Action item:
Copy word for word, please, the lines of the entries below running from the one containing "Section Enc." to the one containing "require ValidateCiphertexts (encProver", both ends included.

*** Block opens ***

Lemma scan_spec bits base delta s p :
  scan bits base delta s = Some p ->
  exists i, s !! i = Some true /\ p = base + delta + Z.of_nat i /\
    TrueLen p <= Z.of_nat bits /\
    ProbablyPrime (Z.shiftr p 1) blumPrimalityIterations = true /\ ProbablyPrime p 0 = true.
Proof.
  revert delta. induction s as [|[] s IH]; cbn; intros delta; [done| |].
  - assert (forall E : scan bits base (delta + 1) s = Some p, exists i, (true :: s) !! i = Some true /\
      p = base + delta + Z.of_nat i /\ TrueLen p <= Z.of_nat bits /\
      ProbablyPrime (Z.shiftr p 1) blumPrimalityIterations = true /\ ProbablyPrime p 0 = true) as Hr.
    { intros (i & Ei & -> & H)%IH. exists (S i). split; [done|]. split; [lia|done]. }
    destruct (Z.ltb_spec (Z.of_nat bits) (TrueLen (delta + base))); [done|].
    destruct (ProbablyPrime (Z.shiftr (delta + base) 1) _) eqn:E1; cbn; [|exact Hr].
    destruct (ProbablyPrime (delta + base) 0) eqn:E2; cbn; [|exact Hr].
    intros [= <-]. exists 0%nat. split; [done|]. split; [lia|done].
  - intros (i & Ei & -> & H)%IH. exists (S i). split; [done|]. split; [lia|done].
Qed.

Lemma be_to_Z_snoc l b : be_to_Z (l ++ [b]) = be_to_Z l * 256 + byteZ b.
Proof. unfold be_to_Z. by rewrite foldl_app. Qed.

Lemma lor3_mod b : byteZ (byte_of_Z (Z.lor (byteZ b) 3)) mod 4 = 3.
Proof. by destruct b. Qed.

Lemma lor192_mod b : byteZ (byte_of_Z (Z.lor (byteZ b) 192)) mod 4 = byteZ b mod 4.
Proof. by destruct b. Qed.

Lemma lor192_ge b : 192 <= byteZ (byte_of_Z (Z.lor (byteZ b) 192)).
Proof. destruct b; by vm_compute. Qed.

(** The bits that are set: the number is 3 modulo 4 and at least three
    quarters of the range. *)
Lemma set_bits_spec buf :
  buf <> [] ->
  be_to_Z (set_bits buf) mod 4 = 3 /\
  192 * 256 ^ (Z.of_nat (length buf) - 1) <= be_to_Z (set_bits buf) < 256 ^ Z.of_nat (length buf).
Proof.
  intros N. unfold set_bits. set (f := fun b => byte_of_Z (Z.lor (byteZ b) 3)).
  set (buf1 := alter f (length buf - 1)%nat buf).
  assert (length buf1 = length buf) as L1 by apply length_alter.
  assert (be_to_Z buf1 mod 4 = 3) as M1.
  { unfold buf1. destruct buf as [|b0 l0 _] using rev_ind; [done|].
    rewrite length_app, Nat.add_sub, alter_app_r_alt, Nat.sub_diag by (cbn; lia). cbn.
    rewrite be_to_Z_snoc, <- (lor3_mod b0). apply Z.cong_iff_0. unfold f.
    rewrite Z.add_simpl_r. apply Z.mod_divide; [done|]. by exists (be_to_Z l0 * 64); lia. }
  destruct buf1 as [|b r]; [destruct buf; [done|]; cbn in L1; lia|].
  pose proof (be_to_Z_bound (byte_of_Z (Z.lor (byteZ b) 192) :: r)) as Bd. cbn [length] in *. rewrite <- L1.
  change (alter (fun b => byte_of_Z (Z.lor (byteZ b) 192)) 0%nat (b :: r))
    with (byte_of_Z (Z.lor (byteZ b) 192) :: r).
  split; [|split; [|apply Bd]].
  - rewrite <- M1, !be_to_Z_cons, Z.add_mod, Z.mul_mod, lor192_mod by done.
    by rewrite <- Z.mul_mod, <- Z.add_mod.
  - rewrite be_to_Z_cons. replace (Z.of_nat (S (length r)) - 1) with (Z.of_nat (length r)) by lia.
    pose proof (lor192_ge b). pose proof (be_to_Z_bound r). nia.
Qed.

(** What [tryBlumPrime] returns, for any sieve whose length is a multiple of
    four. *)
Lemma try_blum_spec bits size ps rand p rand' :
  (bits mod 8 = 0)%nat -> (0 < bits)%nat -> (size mod 4 = 0)%nat ->
  try_blum bits size ps rand = (Some p, rand') ->
  p mod 4 = 3 /\ 3 * 2 ^ (Z.of_nat bits - 2) <= p < 2 ^ Z.of_nat bits /\
  ProbablyPrime ((p - 1) / 2) blumPrimalityIterations = true /\ ProbablyPrime p 0 = true.
Proof.
  intros Hb H0 Hs. unfold try_blum. destruct (ReadFull _ _) as [[buf|] r] eqn:R; [|done].
  apply ReadFull_length in R.
  assert (8 * Z.of_nat (length buf) = Z.of_nat bits) as Lb.
  { rewrite R. pose proof (Nat.div_mod_eq bits 8).
    assert ((bits + 7) / 8 = bits / 8)%nat; [|lia]. symmetry. apply (Nat.div_unique _ _ _ 7); lia. }
  destruct (set_bits_spec buf) as (M & Hlo & _); [by intros ->; cbn in Lb; lia|].
  set (base := be_to_Z (set_bits buf)) in *. clearbody base. set (s3 := cross_out3 _ _ _).
  intros [= E _]. apply scan_spec in E as (i & Ei & -> & Hl & P1 & P2). rewrite Z.add_0_r in *.
  assert (i mod 4 = 0)%nat as Hi.
  { destruct i as [|i]; [done|]. apply shrinks_primes, cross_out3_mod4 in Ei; rewrite ?length_replicate; done || lia. }
  assert (Z.of_nat i mod 4 = 0) as Hi' by (change 4 with (Z.of_nat 4); rewrite <- Nat2Z.inj_mod, Hi; done).
  assert ((base + Z.of_nat i) mod 4 = 3) as M' by (rewrite Z.add_mod, M, Hi' by done; done).
  split; [done|]. apply TrueLen_bound in Hl; [|lia]. pose proof (Z.div_mod (base + Z.of_nat i) 4 ltac:(done)) as D.
  split.
  - replace (3 * 2 ^ (Z.of_nat bits - 2)) with (192 * 256 ^ (Z.of_nat (length buf) - 1)); [lia|].
    change 256 with (2 ^ 8). rewrite <- Z.pow_mul_r by lia. change 192 with (3 * 2 ^ 6).
    rewrite <- Z.mul_assoc, <- Z.pow_add_r by lia. do 2 f_equal. lia.
  - split; [|done]. rewrite Z.shiftr_div_pow2 in P1 by done. change (2 ^ 1) with 2 in P1.
    replace ((base + Z.of_nat i - 1) / 2) with ((base + Z.of_nat i) / 2); [done|]. clear - M'.
    Z.to_euclidean_division_equations. lia.
Qed.
(* ===== verification/ZkEnc.v ===== *)
(** * pkg/zk/enc, encelg, logstar: range proofs for a Paillier plaintext

    - [zkenc]: the plaintext of K lies in ±2^(l+ε);
    - [zkencelg]: moreover it is the exponent of an ElGamal ciphertext;
    - [zklogstar]: moreover it is the discrete logarithm of a point. *)

From Stdlib Require Import ZArith Lia Znumtheory Zmod Field.
From Stdlib Require Import Strings.Byte.
From stdpp Require Import base strings list pretty numbers.
From S2P Require Import Prelude Hash Curve Primes Arith Sample SampleInts PaillierMath Paillier Pedersen Zk.

Local Open Scope Z_scope.

(** ** zkenc *)

Section Enc.
Context {C : Curve} {B3 : Blake3} {S : Saferith}.

Record zkenc_Public := mkEncPublic { encK : Ciphertext; encProver : PublicKey; encAux : Parameters }.
Record zkenc_Private := mkEncPrivate { encpK : Z; encpRho : Z }.
Record zkenc_Commitment := mkEncCommitment { encS : option Z; encA : option Ciphertext; encC : option Z }.
Record zkenc_Proof := mkEncProof {
  encComm : option zkenc_Commitment;
  encZ1 : option Z;
  encZ2 : option Z;
  encZ3 : option Z
}.

Definition zkenc_IsValid (p : option zkenc_Proof) (public : zkenc_Public) : outcome bool :=
  match p with
  | None => Ret false
  | Some p =>
      c ← deref (encComm p);
      require ValidateCiphertexts (encProver public) [encA c];
      require IsValidNatModN (pk_N (encProver public)) [encZ2 p];
      Ret true
  end.

Definition zkenc_challenge (h : Hash) (public : zkenc_Public) (c : zkenc_Commitment) : outcome (Z * bool) :=
  zk_challenge IntervalScalar h
    [ped_any (encAux public); pk_any (encProver public); ct_any (Some (encK public));
     Nat_any (encS c); ct_any (encA c); Nat_any (encC c)].

Definition zkenc_NewProof (h : Hash) (public : zkenc_Public) (private : zkenc_Private) (rand : reader) :
    outcome (zkenc_Proof * reader) :=
  let N := pk_N (encProver public) in
  let NModulus := pk_n (encProver public) in
  '(alpha, rand) ← IntervalLEps rand;
  '(r, rand) ← UnitModN rand N;
  '(mu, rand) ← IntervalLN rand;
  '(gamma, rand) ← IntervalLEpsN rand;
  A ← EncWithNonce (encProver public) alpha r;
  let commitment := mkEncCommitment (Some (ped_Commit (encAux public) (encpK private) mu)) (Some A)
                      (Some (ped_Commit (encAux public) alpha gamma)) in
  '(e, _) ← zkenc_challenge h public commitment;
  let z1 := zk_response e (encpK private) alpha in
  let z2 := zk_nonce NModulus (encpRho private) e r in
  let z3 := zk_response e mu gamma in
  Ret (mkEncProof (Some commitment) (Some z1) (Some z2) (Some z3), rand).

Definition zkenc_Verify (p : option zkenc_Proof) (h : Hash) (public : zkenc_Public) : outcome bool :=
  ok ← zkenc_IsValid p public;
  require ok;
  p ← deref p;
  c ← deref (encComm p);
  let prover := encProver public in
  require IsInIntervalLEps (encZ1 p);
  '(e, ok) ← zkenc_challenge h public c;
  require ok;
  require ped_Verify (encAux public) (encZ1 p) (encZ3 p) (Some e) (encC c) (encS c);
  z1 ← deref (encZ1 p);
  z2 ← deref (encZ2 p);
  lhs ← EncWithNonce prover z1 z2;
  let rhs := ct_Add prover (ct_Mul prover (ct_Clone (encK public)) (Some e)) (encA c) in
  require ct_Equal lhs rhs;
  Ret true.

(** The statement the prover knows a witness for. *)
Definition zkenc_relation (public : zkenc_Public) (private : zkenc_Private) : Prop :=
  pk_ok (encProver public) /\ ped_ok (encAux public) /\
  unitZ (encpRho private) (pk_N (encProver public)) /\
  encK public = Zmod.to_Z (pk_enc (encProver public) (encpK private) (encpRho private)).

Context {SL : SaferithLaws S}.

Lemma zkenc_NewProof_inv h public private rand p rand' :
  zkenc_relation public private -> zkenc_NewProof h public private rand = Ret (p, rand') ->
  exists α r μ γ e,
    let c := mkEncCommitment (Some (ped_Commit (encAux public) (encpK private) μ))
               (Some (Zmod.to_Z (pk_enc (encProver public) α r))) (Some (ped_Commit (encAux public) α γ)) in
    Z.abs α < 2 ^ Z.of_nat LPlusEpsilon /\
    unitZ r (pk_N (encProver public)) /\ zkenc_challenge h public c = Ret (e, true) /\
    p = mkEncProof (Some c) (Some (zk_response e (encpK private) α))
          (Some (zk_nonce (pk_n (encProver public)) (encpRho private) e r)) (Some (zk_response e μ γ)).
Proof.
  intros (Hpk & Hped & Hρ & HK). unfold zkenc_NewProof.
  intros ([α r1] & E1 & E)%bind_ret_inv. apply bind_ret_inv in E as ([r r2] & E2 & E).
  apply bind_ret_inv in E as ([μ r3] & E3 & E). apply bind_ret_inv in E as ([γ r4] & E4 & E).
  apply bind_ret_inv in E as (A & EA & E). apply bind_ret_inv in E as ([e ok] & Ee & E).
  injection E as <- <-. apply EncWithNonce_inv in EA as [_ ->]; [|done].
  apply UnitModN_unit in E2 as [_ Hr]; [|destruct Hpk; lia].
  assert (ok = true) as -> by (eapply zk_challenge_flag; [|exact Ee]; solve_writes).
  exists α, r, μ, γ, e. split; [by eapply sampleNeg_abs|]. by split.
Qed.

End Enc.

Ltac enc_simpl := cbn [deref mbind outcome_bind encComm encA encS encC encZ1 encZ2 encZ3].

Section EncProps.
Context {C : Curve} {B3 : Blake3} {S : Saferith} {SL : SaferithLaws S}.

Lemma zkenc_NewProof_total h public private rand :
  zkenc_relation public private -> 2 ^ Z.of_nat LPlusEpsilon <= pk_N (encProver public) / 2 ->
  steady [pk_N (encProver public)] rand ->
  exists p rand', zkenc_NewProof h public private rand = Ret (p, rand').
Proof.
  intros (Hpk & Hped & Hρ & HK) Hb Hs. unfold zkenc_NewProof. zk_intervals.
  do 4 zk_sample. rewrite EncWithNonce_ret by (done || lia). cbn [mbind outcome_bind].
  unfold zkenc_challenge. zk_challenged. eauto.
Qed.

*** Block closes ***

Exercise solution:
Section Enc.
Context {C : Curve} {B3 : Blake3} {S : Saferith}.

Record zkenc_Public := mkEncPublic { encK : Ciphertext; encProver : PublicKey; encAux : Parameters }.
Record zkenc_Private := mkEncPrivate { encpK : Z; encpRho : Z }.
Record zkenc_Commitment := mkEncCommitment { encS : option Z; encA : option Ciphertext; encC : option Z }.
Record zkenc_Proof := mkEncProof {
  encComm : option zkenc_Commitment;
  encZ1 : option Z;
  encZ2 : option Z;
  encZ3 : option Z
}.

Definition zkenc_IsValid (p : option zkenc_Proof) (public : zkenc_Public) : outcome bool :=
  match p with
  | None => Ret false
  | Some p =>
      c ← deref (encComm p);
      require ValidateCiphertexts (encProver public) [encA c];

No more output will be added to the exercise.